We asked parents and future parents what they most wanted to know about pregnancy. Read on for expert answers from Dr. Aron Schuftan.

What are the major differences between delivering at a hospital and a birth center? Where can you learn more about these options?

A birth center is staffed by midwives and/or obstetricians for mothers in labor who desire a more natural, home-like experience. They may be assisted by doulas and coaches. Compared to hospitals, birth centers typically provide more options during labor: food, drinks, music, and the attendance of family and friends if desired. Other characteristics can also include birthing tubs or showers for water births. The decor is meant to emphasize the normality of birth. In a center, as opposed to a hospital, women may be encouraged to act more spontaneously during their birth, such as by squatting, walking, or performing other postures that assist in labor. Active birth is encouraged. The length of stay after a birth is shorter at a center than at a hospital; sometimes just six hours after birth, the mother and infant can go home. C-sections cannot be done at birth centers.

It’s been said that having a glass of wine a day while pregnant is okay. Is this true?

At this time, alcohol consumption during pregnancy is not recommended.

When should women start taking prenatal vitamins: before or during pregnancy? What kinds of them are best?

Ideally women should start taking prenatal vitamins before getting pregnant as good nutritional support is important at the time of conception. Any prenatal vitamin with at least 400mcg (0.4 mg) of folic acid is recommended.

For how long should my partner and I try to conceive before we should look into possible infertility issues?

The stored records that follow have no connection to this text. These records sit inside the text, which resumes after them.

(* ===== verification/Ids.v ===== *)
(** * Identifiers ([phux-protocol/src/ids.rs])

    The newtypes over [u32]/[u64] are [Z]; the constructors that reject a
    reserved value are functions to [option]. *)

From S2P Require Import Prelude.

(* ids.rs StreamId::new *)
Definition StreamId_new (raw : Z) : option Z := if raw =? 0 then None else Some raw.
(* ids.rs BootstrapId::new *)
Definition BootstrapId_new (raw : Z) : option Z := if raw =? 0 then None else Some raw.

(** The scan of [InputOperationId::new] and [FileUploadId::new]: some byte is not zero. *)
Fixpoint any_nonzero (bs : bytes) : bool :=
  match bs with
  | [] => false
  | b :: bs' => if negb (b =? 0) then true else any_nonzero bs'
  end.

(* ids.rs InputOperationId::new *)
Definition InputOperationId_new (bs : bytes) : option bytes :=
  if any_nonzero bs then Some bs else None.
(* ids.rs FileUploadId::new *)
Definition FileUploadId_new (bs : bytes) : option bytes :=
  if any_nonzero bs then Some bs else None.

(* ids.rs RESOURCE_ID_TAG_LOCAL *)
Definition RESOURCE_ID_TAG_LOCAL : Z := 0.
(* ids.rs RESOURCE_ID_TAG_SATELLITE *)
Definition RESOURCE_ID_TAG_SATELLITE : Z := 1.

(** A satellite host is its string. *)
(* ids.rs ResourceId *)
Inductive ResourceId : Type :=
| ResourceId_Local (id : Z)
| ResourceId_Satellite (host : bytes) (id : Z).

#[export] Instance ResourceId_eq_dec : EqDecision ResourceId.
Proof. solve_decision. Defined.

(* ids.rs ResourceId::local_id *)
Definition local_id (r : ResourceId) : option Z :=
  match r with ResourceId_Local id => Some id | ResourceId_Satellite _ _ => None end.
(* ids.rs ResourceId::host *)
Definition host (r : ResourceId) : option bytes :=
  match r with ResourceId_Local _ => None | ResourceId_Satellite h _ => Some h end.
(* ids.rs ResourceId::is_local *)
Definition is_local (r : ResourceId) : bool :=
  match r with ResourceId_Local _ => true | ResourceId_Satellite _ _ => false end.

(* ids.rs RESOURCE_KIND_TAG_TERMINAL *)
Definition RESOURCE_KIND_TAG_TERMINAL : Z := 0.
(* ids.rs RESOURCE_KIND_TAG_AGENT_SESSION *)
Definition RESOURCE_KIND_TAG_AGENT_SESSION : Z := 1.

(* ids.rs ResourceKind *)
Inductive ResourceKind : Type :=
| ResourceKind_Terminal
| ResourceKind_AgentSession
| ResourceKind_Unknown (tag : Z).

#[export] Instance ResourceKind_eq_dec : EqDecision ResourceKind.
Proof. solve_decision. Defined.

(* ids.rs ResourceKind::as_wire *)
Definition ResourceKind_as_wire (k : ResourceKind) : Z :=
  match k with
  | ResourceKind_Terminal => RESOURCE_KIND_TAG_TERMINAL
  | ResourceKind_AgentSession => RESOURCE_KIND_TAG_AGENT_SESSION
  | ResourceKind_Unknown tag => tag
  end.

(* ids.rs ResourceKind::from_wire *)
Definition ResourceKind_from_wire (tag : Z) : ResourceKind :=
  if tag =? RESOURCE_KIND_TAG_TERMINAL then ResourceKind_Terminal
  else if tag =? RESOURCE_KIND_TAG_AGENT_SESSION then ResourceKind_AgentSession
  else ResourceKind_Unknown tag.

(* ids.rs ResourceKind::is_terminal *)
Definition is_terminal (k : ResourceKind) : bool :=
  match k with ResourceKind_Terminal => true | _ => false end.

(* ids.rs FrameId::next *)
Definition FrameId_next (id : Z) : Z := (id + 1) mod 2 ^ 64.

(** ** Well-formed values: what the Rust types guarantee *)

(** A [String] is valid UTF-8; ids fit their width. *)
Definition wf_str (s : bytes) : bool := utf8_valid s.
#[global] Arguments wf_str : simpl never.
Definition wf_StreamId (id : Z) : bool := u64b id && nonzero id.
Definition wf_id16 (bs : bytes) : bool := is_bytes bs && (length bs =? 16)%nat.
Definition wf_nonzero_id16 (bs : bytes) : bool := wf_id16 bs && any_nonzero bs.

Definition wf_ResourceId (r : ResourceId) : bool :=
  match r with
  | ResourceId_Local id => u32b id
  | ResourceId_Satellite h id => wf_str h && u32b id
  end.

(** [Unknown] is only ever built by [from_wire] on a tag it does not name. *)
Definition wf_ResourceKind (k : ResourceKind) : bool :=
  match k with ResourceKind_Unknown tag => (2 <=? tag) && (tag <=? 255) | _ => true end.

Lemma ResourceKind_round_trip k :
  wf_ResourceKind k = true -> ResourceKind_from_wire (ResourceKind_as_wire k) = k.
Proof.
  destruct k as [| |tag]; [done|done|]. simpl. intros [H1%Z.leb_le _]%andb_true_iff.
  unfold ResourceKind_from_wire, RESOURCE_KIND_TAG_TERMINAL, RESOURCE_KIND_TAG_AGENT_SESSION.
  rewrite !(proj2 (Z.eqb_neq _ _)) by lia. done.
Qed.

Lemma ResourceKind_as_wire_u8 k :
  wf_ResourceKind k = true -> u8b (ResourceKind_as_wire k) = true.
Proof.
  destruct k as [| |tag]; [done|done|]. simpl.
  intros [H1%Z.leb_le H2%Z.leb_le]%andb_true_iff. apply u8b_spec; lia.
Qed.

Lemma StreamId_new_nonzero id : wf_StreamId id = true -> StreamId_new id = Some id.
Proof.
  intros [_ H]%andb_true_iff. unfold StreamId_new, nonzero in *. by destruct (id =? 0).
Qed.

Lemma BootstrapId_new_nonzero id : wf_StreamId id = true -> BootstrapId_new id = Some id.
Proof. apply StreamId_new_nonzero. Qed.

Lemma id16_new bs :
  wf_nonzero_id16 bs = true ->
  InputOperationId_new bs = Some bs /\ FileUploadId_new bs = Some bs.
Proof.
  intros [_ H]%andb_true_iff. unfold InputOperationId_new, FileUploadId_new.
  by rewrite H.
Qed.

(** The reserved all-zero value is the only one the constructors refuse. *)
Lemma any_nonzero_false bs : any_nonzero bs = false <-> Forall (fun b => b = 0) bs.
Proof.
  induction bs as [|b bs IH]; simpl; [by split|].
  destruct (Z.eqb_spec b 0); simpl.
  - rewrite IH. split; [by constructor | by inversion 1].
  - split; [discriminate | by inversion 1].
Qed.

It really depends on your medical history. Traditionally, however, additional insight may be needed after one year of actively trying to achieve pregnancy without success for women younger than 35 and after six months for women older than 35.

Is it normal to feel cramping, even early in pregnancy?

Yes, your body is changing and that can cause cramping. Also, the corpus luteal cyst (which is a normal cyst of pregnancy) can often cause cramping in early pregnancy. However, if you have severe cramping, always contact your healthcare provider to make sure you don’t have an ectopic pregnancy (a pregnancy growing in your fallopian tube).